Encountering Snow on the Road to Ch’ang-an
Far into distances on this Ch’ang-an road,
year-end skies spread away all ashen haze,
drifting snow filling rivers and mountains
new moon to old, dark blur beyond blur.
Arriving geese can’t tell rock from water.
Crows cry hunger across abandoned fields.
I’m empty here, a grief-stricken traveler
gazing: no sign of cook-smoke anywhere.
–Meng Hao-Jan
translated by David Hinton in The Mountain Poems of Meng Hao-Jan
Wonderful. Thank you. I wish that I could describe as well as Meng Hao-Jan what it is like when a bright moon shines through a sky of thin clouds at deep night, everything covered in dry snow. The sounds of all things muffled, and all things illuminated, the light coming from no discernable source, a deep blanket of white over everything, glowing pillowed on the top boughs of the pines.
Hey Zenshu,
Well you didn’t do too bad capturing that moment there. We had pretty impressive snow here this last week, really sticking around and staying cold enough for the pond to freeze. The hiss of falling snow, birds wallowing frantically in the snow, ice dripping off branches. incredible diversity of the quality of the light through trees, clouds, reflected on snow. Now it is warm(ish) and drizzly and there is no trace of snow. Happy with that too!
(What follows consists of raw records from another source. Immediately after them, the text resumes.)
(** X2.  For an authenticated viewer, [is_favorited] of a recipe is true
    exactly when FavouriteList holds the row (viewer, recipe), and
    [is_in_shopping_cart] exactly when ShoppingList holds it. *)
Theorem recipe_flags_iff
  (ctx : Context) (db : Database) (viewer : nat) (obj : Recipe) :
  user (request ctx) = Authenticated viewer →
  (RecipeViewSerializer.get_is_favorited ctx db obj = true
   ↔ {| jr_user := viewer; jr_recipe := r_id obj |} ∈ favourite_list db) ∧
  (RecipeViewSerializer.get_is_in_shopping_cart ctx db obj = true
   ↔ {| jr_user := viewer; jr_recipe := r_id obj |} ∈ shopping_list db).
Proof.
  intros Huser.
  unfold RecipeViewSerializer.get_is_favorited,
    RecipeViewSerializer.get_is_in_shopping_cart.
  rewrite Huser. split; apply exists_join_elem.
Qed.

Lemma recipe_flags_iff_witness :
  (RecipeViewSerializer.get_is_favorited (Sample.ctx (Authenticated 2)) Sample.db
     Sample.pancakes = true
   ↔ {| jr_user := 2; jr_recipe := r_id Sample.pancakes |} ∈ favourite_list Sample.db) ∧
  (RecipeViewSerializer.get_is_in_shopping_cart (Sample.ctx (Authenticated 2)) Sample.db
     Sample.pancakes = true
   ↔ {| jr_user := 2; jr_recipe := r_id Sample.pancakes |} ∈ shopping_list Sample.db).
Proof.
  apply (recipe_flags_iff (Sample.ctx (Authenticated 2)) Sample.db 2%nat
           Sample.pancakes).
  reflexivity.
Defined.
Lemma advance_nth_select db pool i utcnow code row :
  select_url code (urls db) = Some row ->
  let '(db', pool') := advance_nth db pool i utcnow in
  select_url code (urls db')
  = Some (hit (count_resolved code pool' - count_resolved code pool) row) /\
  List.length pool' = List.length pool.
Proof.
  intros H. revert i. induction pool as [|h pool IH]; intros i; simpl.
  - change (count_resolved code [] - count_resolved code []) with 0.
    now rewrite hit_0.
  - destruct i as [|i].
    + pose proof (advance_select db h utcnow code row H) as Ha.
      destruct (advance db h utcnow) as [db' h']. rewrite Ha.
      rewrite !count_resolved_cons. split; [f_equal; f_equal; lia | reflexivity].
    + specialize (IH i). destruct (advance_nth db pool i utcnow) as [db' pool'].
      destruct IH as [IH Hlen]. rewrite IH, !count_resolved_cons.
      split; [f_equal; f_equal; lia | simpl; now rewrite Hlen].
Qed.

Lemma interleave_select db pool sch code row :
  select_url code (urls db) = Some row ->
  select_url code (urls (fst (interleave db pool sch)))
  = Some (hit (count_resolved code (snd (interleave db pool sch))
               - count_resolved code pool) row) /\
  List.length (snd (interleave db pool sch)) = List.length pool.
Proof.
  revert db pool row. induction sch as [|[i utcnow] sch IH]; intros db pool row H; simpl.
  - rewrite Z.sub_diag. now rewrite hit_0.
  - pose proof (advance_nth_select db pool i utcnow code row H) as Hs.
    destruct (advance_nth db pool i utcnow) as [db' pool'].
    destruct Hs as [Hs Hlen].
    destruct (IH db' pool' _ Hs) as [E El]. rewrite E, hit_hit, El, Hlen.
    split; [f_equal; f_equal; lia | reflexivity].
Qed.

Lemma count_resolved_all code pool :
  Forall (fun h => resolved code h = true) pool ->
  count_resolved code pool = Z.of_nat (List.length pool).
Proof.
  induction 1 as [|h pool Hh _ IH]; [reflexivity|].
  rewrite count_resolved_cons, Hh, IH. simpl List.length. lia.
Qed.

Lemma count_resolved_arriving code reqs :
  count_resolved code (map (fun rq => arriving (fst rq) (snd rq)) reqs) = 0.
Proof.
  induction reqs as [|rq reqs IH]; [reflexivity|].
  simpl map. now rewrite count_resolved_cons, IH.
Qed.

(** C9.  Any number of redirect handlers run against one database, their
    SQL statements interleaved in any order: at every moment the
    access_count of a code stands at its initial value plus the number of
    handlers that have resolved that code, and when all [N] handlers have
    resolved it the count has grown by exactly [N].  The count a handler
    read with its SELECT is never written back. *)
Theorem no_lost_update db (reqs : list (string * string)) (sch : schedule) code row :
  let pool := map (fun rq => arriving (fst rq) (snd rq)) reqs in
  let final := interleave db pool sch in
  select_url code (urls db) = Some row ->
  select_url code (urls (fst final))
    = Some (hit (count_resolved code (snd final)) row) /\
  (Forall (fun h => resolved code h = true) (snd final) ->
   select_url code (urls (fst final)) = Some (hit (Z.of_nat (List.length reqs)) row)).
Proof.
  intros pool final H.
  destruct (interleave_select db pool sch code row H) as [E El].
  fold final in E, El. subst pool.
  rewrite count_resolved_arriving, Z.sub_0_r in E.
  split; [exact E|].
  intros Hall. rewrite E, (count_resolved_all _ _ Hall), El. now rewrite length_map.
Qed.

Lemma no_lost_update_witness :
  let final :=
    interleave one_link [arriving "1f1ff1" "10.0.0.7"; arriving "1f1ff1" "10.0.0.8"]
      [(0%nat, new_year + hour); (1%nat, new_year + hour);
       (1%nat, new_year + hour); (0%nat, new_year + hour);
       (0%nat, new_year + hour); (1%nat, new_year + hour);
       (1%nat, new_year + hour); (0%nat, new_year + hour)] in
  option_map access_count (select_url "1f1ff1" (urls (fst final))) = Some 2.
Proof.
  intros final.
  destruct (no_lost_update one_link
              [("1f1ff1", "10.0.0.7"); ("1f1ff1", "10.0.0.8")]
              [(0%nat, new_year + hour); (1%nat, new_year + hour);
               (1%nat, new_year + hour); (0%nat, new_year + hour);
               (0%nat, new_year + hour); (1%nat, new_year + hour);
               (1%nat, new_year + hour); (0%nat, new_year + hour)]
              "1f1ff1" (mk_url 1 page_a "1f1ff1" 63902822400 63902908800 0)) as [_ E].
  - vm_compute. reflexivity.
  - subst final. simpl map in E. rewrite E.
    + vm_compute. reflexivity.
    + vm_compute. repeat constructor.
Defined.

(** * Further properties of the endpoints *)

(** ** What a request can do to the tables *)

Lemma shorten_url_cases db u h t1 t2 :
  snd (shorten_url db u h t1 t2) = db \/
  (select_url (generate_short_url u) (urls db) = None /\
   exists created expires,
     snd (shorten_url db u h t1 t2)
     = mk_db (urls db ++ [mk_url (next_rowid url_id (urls db)) u (generate_short_url u)
                            created expires 0])
             (logs db)).
Proof.
  unfold shorten_url, insert_url.
  destruct (datetime_add t1 (timedelta_hours h)); [|now left]. simpl.
  rewrite existsb_select.
  destruct (select_url (generate_short_url u) (urls db)); [now left|].
  right. split; [reflexivity|]. now eexists; eexists.
Qed.

Lemma redirect_url_cases db c ip t1 t2 up :
  snd (redirect_url db c ip t1 t2 up) = db \/
  (exists row, select_url c (urls db) = Some row /\
     fst (redirect_url db c ip t1 t2 up) = Ok (original_url row) /\
     snd (redirect_url db c ip t1 t2 up)
     = mk_db (update_access_count c (urls db))
             (insert_log (logs db) c (strftime t2) ip)).
Proof.
  unfold redirect_url.
  destruct (select_url c (urls db)) as [row|]; [|now left].
  destruct (is_expired t1 (expiration_time row)) as [[|]|]; try (now left).
  destruct up; [|now left].
  right. exists row. now repeat split.
Qed.

Lemma update_access_count_codes c t :
  map short_url (update_access_count c t) = map short_url t.
Proof.
  unfold update_access_count. rewrite map_map. apply map_ext.
  intros r. now destruct (has_code c r).
Qed.

Lemma select_logs_app code l l' :
  select_logs code (l ++ l') = select_logs code l ++ select_logs code l'.
Proof. unfold select_logs. now rewrite filter_app, map_app. Qed.

Lemma select_logs_insert code l c ts ip :
  select_logs code (insert_log l c ts ip)
  = select_logs code l ++ (if String.eqb c code then [(ts, ip)] else []).
Proof.
  unfold insert_log. rewrite select_logs_app. f_equal.
  unfold select_logs, log_of. simpl. now destruct (String.eqb c code).
Qed.

(** ** The UNIQUE constraint holds *)

Lemma handle_unique db rq : unique_codes db -> unique_codes (handle db rq).
Proof.
  intros Hu. destruct rq as [u h t1 t2 | c ip t1 t2 up | c]; simpl; [| |exact Hu].
  - now apply shorten_url_unique.
  - destruct (redirect_url_cases db c ip t1 t2 up) as [E | (row & _ & _ & E)];
      rewrite E; [exact Hu|].
    unfold unique_codes. simpl. now rewrite update_access_count_codes.
Qed.

(** X1.  No sequence of requests puts two rows with the same short_url into
    urls: a database whose codes are pairwise different keeps them so, and
    so does every database grown from the empty one. *)
Theorem unique_codes_invariant db rqs :
  unique_codes db -> unique_codes (run db rqs).
Proof.
  revert db. induction rqs as [|rq rqs IH]; intros db Hu; [exact Hu|].
  unfold run in *. simpl. apply IH. now apply handle_unique.
Qed.

Lemma unique_codes_invariant_witness :
  unique_codes
    (run (init_db None)
       [PostShorten page_a 24 new_year new_year;
        PostShorten page_b 24 new_year new_year;
        PostShorten "https://example.com/" 24 new_year new_year;
        GetRedirect "1f1ff1" "10.0.0.7" (new_year + hour) (new_year + hour) true]).
Proof.
  apply (unique_codes_invariant (init_db None)). constructor.
Defined.

(** ** Counter and log agree *)

Lemma handle_counted db rq : counted db -> counted (handle db rq).
Proof.
  intros Hc code. specialize (Hc code).
  destruct rq as [u h t1 t2 | c ip t1 t2 up | c]; simpl; [| |exact Hc].
  - destruct (shorten_url_cases db u h t1 t2) as [E | (Hfree & cr & ex & E)];
      rewrite E; [exact Hc|]. simpl.
    rewrite select_url_app.
    destruct (select_url code (urls db)) as [row|] eqn:Es; [exact Hc|].
    simpl. destruct (has_code code _) eqn:Eh; [|exact Hc].
    simpl. now rewrite Hc.
  - destruct (redirect_url_cases db c ip t1 t2 up) as [E | (row & Hrow & _ & E)];
      rewrite E; [exact Hc|]. simpl.
    rewrite select_logs_insert, select_url_update.
    destruct (select_url code (urls db)) as [r|] eqn:Es; simpl.
    + apply select_url_Some in Es. destruct Es as [_ Es].
      unfold has_code. rewrite Es, String.eqb_sym.
      destruct (String.eqb c code); simpl.
      * rewrite length_app. simpl List.length. lia.
      * now rewrite app_nil_r.
    + destruct (String.eqb c code) eqn:Eq; [|now rewrite app_nil_r].
      apply String.eqb_eq in Eq. subst c. congruence.
Qed.

Lemma run_counted db rqs : counted db -> counted (run db rqs).
Proof.
  revert db. induction rqs as [|rq rqs IH]; intros db Hc; [exact Hc|].
  unfold run in *. simpl. apply IH. now apply handle_counted.
Qed.

Lemma counted_empty : counted (init_db None).
Proof. intros code. reflexivity. Qed.

(** X2.  In a database grown from an empty one by any sequence of requests,
    every analytics report shows an access_count equal to the number of log
    entries it lists. *)
Theorem report_count_matches_log rqs code a :
  get_analytics (run (init_db None) rqs) code = Ok a ->
  a_access_count a = Z.of_nat (List.length (a_logs a)).
Proof.
  intros H. unfold get_analytics in H.
  pose proof (run_counted (init_db None) rqs counted_empty code) as Hc.
  destruct (select_url code (urls (run (init_db None) rqs))) as [row|]; [|discriminate].
  injection H as <-. exact Hc.
Qed.

Lemma report_count_matches_log_witness :
  a_access_count
    (mk_analytics page_a "https://short.ly/1f1ff1" 2 63902908800
       [(63902826000, "10.0.0.7"); (63902829600, "10.0.0.9")]) = 2.
Proof.
  apply (report_count_matches_log
           [PostShorten page_a 24 new_year new_year;
            GetRedirect "1f1ff1" "10.0.0.7" (new_year + hour) (new_year + hour) true;
            GetRedirect "1f1ff1" "10.0.0.8" (new_year + 30 * hour) (new_year + 30 * hour) true;
            GetRedirect "1f1ff1" "10.0.0.9" (new_year + 2 * hour) (new_year + 2 * hour) true]
           "1f1ff1").
  vm_compute. reflexivity.
Defined.

Lemma select_logs_In e l : In e l -> select_logs (log_short_url e) l <> [].
Proof.
  intros Hin. apply in_split in Hin. destruct Hin as (l1 & l2 & ->).
  rewrite select_logs_app. unfold select_logs at 2. simpl.
  unfold log_of at 1. rewrite String.eqb_refl. simpl.
  intros H. apply app_eq_nil in H. destruct H as [_ H]. discriminate H.
Qed.

(** X3.  The foreign key of logs holds although SQLite is not asked to
    enforce it: in a database grown from an empty one, every log row's
    short_url is the short_url of a row of urls. *)
Theorem logs_reference_urls rqs e :
  In e (logs (run (init_db None) rqs)) ->
  exists row, In row (urls (run (init_db None) rqs)) /\ short_url row = log_short_url e.
Proof.
  intros Hin.
  pose proof (run_counted (init_db None) rqs counted_empty (log_short_url e)) as Hc.
  destruct (select_url (log_short_url e) (urls (run (init_db None) rqs))) as [row|] eqn:E.
  - exists row. now apply select_url_Some.
  - exfalso. now apply (select_logs_In e _ Hin).
Qed.

Lemma logs_reference_urls_witness :
  exists row,
    In row (urls (run (init_db None)
                    [PostShorten page_a 24 new_year new_year;
                     GetRedirect "1f1ff1" "10.0.0.7" (new_year + hour) (new_year + hour) true]))
    /\ short_url row = "1f1ff1".
Proof.
  apply (logs_reference_urls
           [PostShorten page_a 24 new_year new_year;
            GetRedirect "1f1ff1" "10.0.0.7" (new_year + hour) (new_year + hour) true]
           (mk_log 1 "1f1ff1" 63902826000 "10.0.0.7")).
  vm_compute. now left.
Defined.

(** ** Expiry *)

Lemma redirect_url_Expired_inv db code ip t_chk t_log up :
  fst (redirect_url db code ip t_chk t_log up) = Expired ->
  exists row, select_url code (urls db) = Some row /\
              past t_chk (expiration_time row).
Proof.
  unfold redirect_url.
  destruct (select_url code (urls db)) as [row|]; [|discriminate].
  destruct (is_expired t_chk (expiration_time row)) as [[|]|] eqn:E.
  - intros _. exists row. split; [reflexivity | now apply is_expired_true].
  - destruct up; discriminate.
  - discriminate.
Qed.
Anyway we all can’t be as evocative and innovative as Meng Hao-Jan. Super interesting poet, he innovated this kind of impressionistic style that western poetry wouldn’t adopt until the romantics. One of my all time favorites; highly recommend. If you haven’t delved too much into the Chinese Mountain and Rivers tradition Hinton’s book Mountain Home is a great sampler with informative essays on each of the poets so you can see how it stylistically developed.